Flying Airplanes and A-Fib. How to Avoid Strokes and Grounding.

Flying Airplanes and A-Fib. How to Avoid Strokes and Grounding.

This is a fictitious story about a pilot named Bill. The scenario that follows may sound familiar, but I assure you that I dreamt it up while I was drinking coffee and skimming the newspaper.

Bill is a 65-year-old part 91 pilot. He started flying when he was in his mid 20’s and has accumulated 2300 hours of General Aviation time in single engine aircraft. He has an equal number of take offs and landings and other than high blood pressure and some everyday aches and pains he feels like he is in good shape. He has a current class 3 medical certificate and a current biennial.

Over the past year, he occasionally has these strange sensations in his chest. He wouldn’t call it pain; it certainly isn’t anything like what the internet says about heart attacks. It feels like his heart will beat funny from time to time. It will beat very fast for a little while then slow down, then skip a beat, then speed up. The first few times this happened he was very worried; he even went to the ER once but by the time he got there it had stopped. The ER did an EKG and some blood work and said it was not a heart attack. He was so relieved, and even a little embarrassed, that he didn’t follow up with his Primary Care doctor as he was instructed.

After he was told that it wasn’t a heart attack, Bill just accepted these heart palpitations as a part of life and generally began ignoring them. It happened occasionally. Sometimes it would last for a few minutes, sometimes a few days, but it would always go away. Although he doesn’t think it’s a big deal, he is naturally a little worried about this next FAA physical.

Bill woke up this morning, with that same strange feeling in his chest, but it has become such a part of life that he almost doesn’t notice. The weather is perfect. The sky is clear with unlimited visibility. The air temp is 70 degrees F and the winds are light and variable to 3 knots. Bill desperately wants to go flying but he can’t stop thinking about that funny feeling in his chest.
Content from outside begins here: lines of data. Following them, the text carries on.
(** ** Buffer operations *)

Lemma copy_to_bytes_app n a b : len a = n -> copy_to_bytes n (a ++ b) = (Ok a, b).
Proof.
  intros <-. unfold copy_to_bytes. rewrite len_app, (proj2 (Z.ltb_ge _ _)) by
    (pose proof (len_nonneg b); lia).
  unfold len. by rewrite Nat2Z.id, take_app_length, drop_app_length.
Qed.

(** A buffer that is long enough splits. *)
Lemma len_split n buf : 0 <= n <= len buf -> exists a b, buf = a ++ b /\ len a = n.
Proof.
  unfold len. intros Hn. exists (take (Z.to_nat n) buf), (drop (Z.to_nat n) buf).
  rewrite take_drop, length_take. split; [done|lia].
Qed.

Lemma from_be_singleton b : from_be_bytes [b] = byte_to_Z b.
Proof. unfold from_be_bytes. cbn -[Z.mul]. lia. Qed.

Lemma get_u8_cons b rest : get_u8 (b :: rest) = (Ok (byte_to_Z b), rest).
Proof.
  unfold get_u8. erewrite bind_Ok by apply (copy_to_bytes_app 1 [b] rest eq_refl).
  unfold ret. by rewrite from_be_singleton.
Qed.
Lemma get_u32_app a rest : len a = 4 -> get_u32 (a ++ rest) = (Ok (from_be_bytes a), rest).
Proof. intros Ha. unfold get_u32. by erewrite bind_Ok by by apply copy_to_bytes_app. Qed.
Lemma get_i32_app a rest :
  len a = 4 -> get_i32 (a ++ rest) = (Ok (to_signed 32 (from_be_bytes a)), rest).
Proof. intros Ha. unfold get_i32. by erewrite bind_Ok by by apply copy_to_bytes_app. Qed.
Lemma get_u64_app a rest : len a = 8 -> get_u64 (a ++ rest) = (Ok (from_be_bytes a), rest).
Proof. intros Ha. unfold get_u64. by erewrite bind_Ok by by apply copy_to_bytes_app. Qed.
Lemma get_i64_app a rest :
  len a = 8 -> get_i64 (a ++ rest) = (Ok (to_signed 64 (from_be_bytes a)), rest).
Proof. intros Ha. unfold get_i64. by erewrite bind_Ok by by apply copy_to_bytes_app. Qed.
Lemma advance_app n a rest : len a = n -> advance n (a ++ rest) = (Ok tt, rest).
Proof. intros Ha. unfold advance. by erewrite bind_Ok by by apply copy_to_bytes_app. Qed.

Lemma skip_padding_app n a rest : len a = padding n -> skip_padding n (a ++ rest) = (Ok tt, rest).
Proof.
  intros Ha. unfold skip_padding, remaining, bind. rewrite len_app, Ha.
  pose proof (len_nonneg rest). destruct (Z.ltb_spec 0 (padding n)); simpl.
  - rewrite (proj2 (Z.leb_le _ _)) by lia. by apply advance_app.
  - pose proof (len_nonneg a). destruct a; [done|]. unfold len in Ha. simpl in Ha. lia.
Qed.

Lemma from_put_u32 v : u32 v -> from_be_bytes (put_u32 v) = v.
Proof. intros Hv. unfold put_u32. rewrite from_be_be_bytes. by apply Z.mod_small. Qed.
Lemma from_put_u64 v : u64 v -> from_be_bytes (put_u64 v) = v.
Proof. intros Hv. unfold put_u64. rewrite from_be_be_bytes. by apply Z.mod_small. Qed.
Lemma from_put_i32 v : in_i 32 v -> to_signed 32 (from_be_bytes (put_i32 v)) = v.
Proof.
  intros Hv. unfold put_i32. rewrite from_be_be_bytes.
  change (256 ^ Z.of_nat 4) with (2 ^ 32). unfold wrap. rewrite Zmod_mod.
  by apply to_signed_wrap.
Qed.
Lemma from_put_i64 v : in_i 64 v -> to_signed 64 (from_be_bytes (put_i64 v)) = v.
Proof.
  intros Hv. unfold put_i64. rewrite from_be_be_bytes.
  change (256 ^ Z.of_nat 8) with (2 ^ 64). unfold wrap. rewrite Zmod_mod.
  by apply to_signed_wrap.
Qed.

(** ** Headers *)

Definition tag_of (b0 b1 b2 : byte) : Tag :=
  Z.lor (Z.lor (Z.shiftl (byte_to_Z b0) 16) (Z.shiftl (byte_to_Z b1) 8)) (byte_to_Z b2).

(** The shifts and disjunctions assemble the three bytes. *)
Lemma tag_of_be b0 b1 b2 : tag_of b0 b1 b2 = from_be_bytes [b0; b1; b2].
Proof.
  unfold tag_of, from_be_bytes. cbn -[Z.mul Z.shiftl].
  pose proof (byte_to_Z_range b0). pose proof (byte_to_Z_range b1). pose proof (byte_to_Z_range b2).
  replace (Z.lor (Z.shiftl (byte_to_Z b0) 16) (Z.shiftl (byte_to_Z b1) 8))
    with (Z.shiftl (byte_to_Z b0 * 2 ^ 8 + byte_to_Z b1) 8).
  - rewrite lor_shiftl_add; lia.
  - rewrite <- (lor_shiftl_add _ 8) by lia. rewrite Z.shiftl_lor, Z.shiftl_shiftl by lia. done.
Qed.

Lemma tag_of_range b0 b1 b2 : in_u 24 (tag_of b0 b1 b2).
Proof. rewrite tag_of_be. apply (from_be_bytes_range [b0; b1; b2]). Qed.

Lemma tag_of_put tag :
  in_u 24 tag -> tag_of (byte_of_Z (Z.shiftr tag 16)) (byte_of_Z (Z.shiftr tag 8)) (byte_of_Z tag) = tag.
Proof.
  intros Ht. rewrite tag_of_be. rewrite !Z.shiftr_div_pow2 by lia.
  change [byte_of_Z (tag / 2 ^ 16); byte_of_Z (tag / 2 ^ 8); byte_of_Z tag]
    with (reverse [byte_of_Z tag; byte_of_Z (tag / 2 ^ 8); byte_of_Z (tag / 2 ^ 16)]).
  replace [byte_of_Z tag; byte_of_Z (tag / 2 ^ 8); byte_of_Z (tag / 2 ^ 16)] with (le_bytes 3 tag).
  - change (reverse (le_bytes 3 tag)) with (be_bytes 3 tag). rewrite from_be_be_bytes.
    by apply Z.mod_small.
  - cbn. rewrite Z.div_div by lia. done.
Qed.

(** What the decoder does with a complete header. *)
Lemma decode_item_header levels b0 b1 b2 t l body :
  len l = 4 ->
  decode_item (S levels) (b0 :: b1 :: b2 :: t :: l ++ body) =
  match TtlvType_try_from (byte_to_Z t) with
  | Err e => (Err (Failed e), l ++ body)
  | Ok ty =>
      if len body <? padded_length ty (from_be_bytes l) then (Err (Failed UnexpectedEof), body)
      else bind (decode_value (decode_item levels) ty (from_be_bytes l))
             (fun value => ret (MkTtlv (tag_of b0 b1 b2) value)) body
  end.
Proof.
  intros Hl. cbn [decode_item]. unfold remaining at 1. erewrite bind_Ok by done.
  rewrite (proj2 (Z.ltb_ge _ _)) by
    (unfold len in *; simpl; rewrite length_app; lia).
  do 4 (erewrite bind_Ok by apply get_u8_cons).
  destruct (TtlvType_try_from (byte_to_Z t)) as [ty|e]; [|done].
  erewrite bind_Ok by done. erewrite bind_Ok by by apply get_u32_app.
  unfold remaining. erewrite bind_Ok by done. by destruct (_ <? _).
Qed.
(** The live log is accepted exactly when the tag is the one of the
    checkpoint's sequence number and root, the log is not shorter than the
    checkpoint, and at equal length its root (if it has one) is the
    checkpoint's; for a checkpoint the logger wrote, a log that lost events
    after it is always refused. *)
Theorem verify_against_live_spec (cp : Checkpoint) (live : Z) (live_root : option string)
    (key : option bytes) :
  (verify_against_live cp live live_root key = Ok tt <->
   integrity_tag cp = compute_tag (cp_sequence cp) (merkle_root cp) key /\
   cp_sequence cp <= live /\
   (live = cp_sequence cp -> forall r, live_root = Some r -> r = merkle_root cp)) /\
  (forall sequence root, live < sequence ->
   verify_against_live (Checkpoint_new sequence root key) live live_root key =
   Err (TipBehindCheckpoint sequence live)).
Proof.
  split.
  - unfold verify_against_live. rewrite verify_integrity_spec. case_decide as Htag; simpl; [|by split; [|intros [? _]]].
    destruct (Z.ltb_spec live (cp_sequence cp)); [split; [done|lia]|].
    destruct (Z.eqb_spec live (cp_sequence cp)) as [El|El].
    + destruct live_root as [r|]; [|by split].
      destruct (bool_decide_reflect (r = merkle_root cp)) as [Er|Er]; simpl.
      * split; [intros _|done]. split_and!; [done|lia|]. by intros _ ? [= <-].
      * split; [done|]. intros (_ & _ & Hr). by destruct Er; apply Hr.
    + split; [intros _|done]. split_and!; [done|lia|]. by intros ?.
  - intros sequence root. apply verify_behind.
Qed.
End checkpoint.
(** C38: proofs are sound: whoever presents a proof, with any elements, that
    verifies against the root of a tree proves membership of its leaf, or has
    produced two different messages with one SHA-256 digest, one hashed for
    the proof and one for the tree. *)
Theorem merkle_proof_sound (l : list string) (p : MerkleProof) :
  verify_proof (from_hashes l) p = Ok true ->
  leaf_hash p ∈ l \/ collision (proof_preimages p) (tree_preimages l).
Proof.
  unfold verify_proof. intros Hv. destruct l as [|x l0]; [done|]. set (l := x :: l0) in *.
  destruct (tree_wf_root _ (from_hashes_wf l)) as (r & Hr & Hloop); [by rewrite from_hashes_leaves|].
  rewrite from_hashes_leaves in Hloop. rewrite Hr in Hv. simpl in Hv. injection Hv as Hv.
  apply bool_decide_eq_true in Hv. destruct (tree_closed l r Hloop) as [Hc Hk]. rewrite <- Hv in Hk.
  destruct (path_known l _ (proof_preimages p) (elements p) (leaf_preimage (leaf_hash p)) Hc)
    as [Hin|]; [unfold proof_preimages; set_solver|unfold proof_preimages; set_solver|done| |by right].
  left. destruct (Hc _ Hin) as [(y & Hy & E)|(a & b & E & _)].
  - unfold leaf_preimage in E. injection E as E%as_bytes_inj. by rewrite E.
  - by apply leaf_node_preimage in E.
Qed.

(** *** Repeated last leaf *)

Lemma root_loop_fuel fuel fuel' level r :
  (fuel <= fuel')%nat -> root_loop fuel level = Some r -> root_loop fuel' level = Some r.
Proof.
  revert fuel' level. induction fuel as [|fuel IH]; intros fuel' [|a [|b l]] Hf Hr; try done;
    try (by destruct fuel'). destruct fuel' as [|fuel']; [lia|]. apply (IH fuel'); [lia|done].
Qed.

Lemma root_loop_step fuel l x y :
  l <> [] -> root_loop (S fuel) (l ++ x :: y) = root_loop fuel (next_level (l ++ x :: y)).
Proof. by destruct l as [|a [|b l]]. Qed.

Lemma next_level_dup l x :
  Nat.Even (length l) -> next_level (l ++ [x]) = next_level (l ++ [x; x]).
Proof.
  induction l as [|a|a b l IH] using chunks2_ind; intros He; [done| |].
  - destruct He as [k Hk]. simpl in Hk. lia.
  - cbn [app]. rewrite !next_level_cons. f_equal. apply IH. destruct He as [k Hk]. simpl in Hk.
    exists (Nat.pred k). lia.
Qed.

(** The root does not determine the log: a log with an odd number of
    events, at least three, and the same log with its last event repeated
    have the same root, whatever the hash function. *)
Theorem merkle_root_ambiguous (l : list string) (x : string) :
  Nat.Even (length l) -> l <> [] ->
  get_root (from_hashes (l ++ [x])) = get_root (from_hashes (l ++ [x; x])).
Proof.
  intros He Hne.
  destruct (tree_wf_root _ (from_hashes_wf (l ++ [x]))) as (r & -> & Hr);
    [rewrite from_hashes_leaves; by destruct l|].
  destruct (tree_wf_root _ (from_hashes_wf (l ++ [x; x]))) as (r' & -> & Hr');
    [rewrite from_hashes_leaves; by destruct l|].
  rewrite from_hashes_leaves in Hr, Hr'. f_equal.
  apply (root_loop_fuel _ (length (l ++ [x; x]))) in Hr; [|rewrite !length_app; simpl; lia].
  rewrite !fmap_app in Hr, Hr'. simpl (hash_leaf <$> [_]) in Hr. simpl (hash_leaf <$> [_; _]) in Hr'.
  pose proof (next_level_dup (hash_leaf <$> l) (hash_leaf x)) as Hd.
  rewrite length_fmap in Hd. specialize (Hd He).
  rewrite length_app, Nat.add_comm in Hr, Hr'. cbn [length Nat.add] in Hr, Hr'.
  rewrite root_loop_step in Hr, Hr' by by destruct l. congruence.
Qed.
End merkle.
He thinks to himself, Bill, there are old pilots and there are bold pilots but there are no old, bold pilots. Instead of driving to the airport, he drives to his doctor’s office.

After a physical exam and an EKG, Bill’s doctor diagnoses him with a heart condition called atrial fibrillation, Afib for short. “Afib is the most common type of cardiac arrhythmia in aircrew”2 and can cause “heart palpitations, dizziness, shortness of breath, exercise intolerance, presyncope (lightheadedness), and syncope (passing out)”.2 But Afib also increases the risk of blood clots forming in the left side of the heart. If a blood clot does form it could leave the heart and travel through the vascular system to the brain resulting in a stroke. The exact symptoms of a stroke depend on which artery gets blocked and which part of the brain goes without oxygen. The take home point is that all of these symptoms (lightheadedness, passing out, stroke, etc) have a significant negative impact on the safety of flight. Imagine trying to safely land an aircraft with any of those things happening to you.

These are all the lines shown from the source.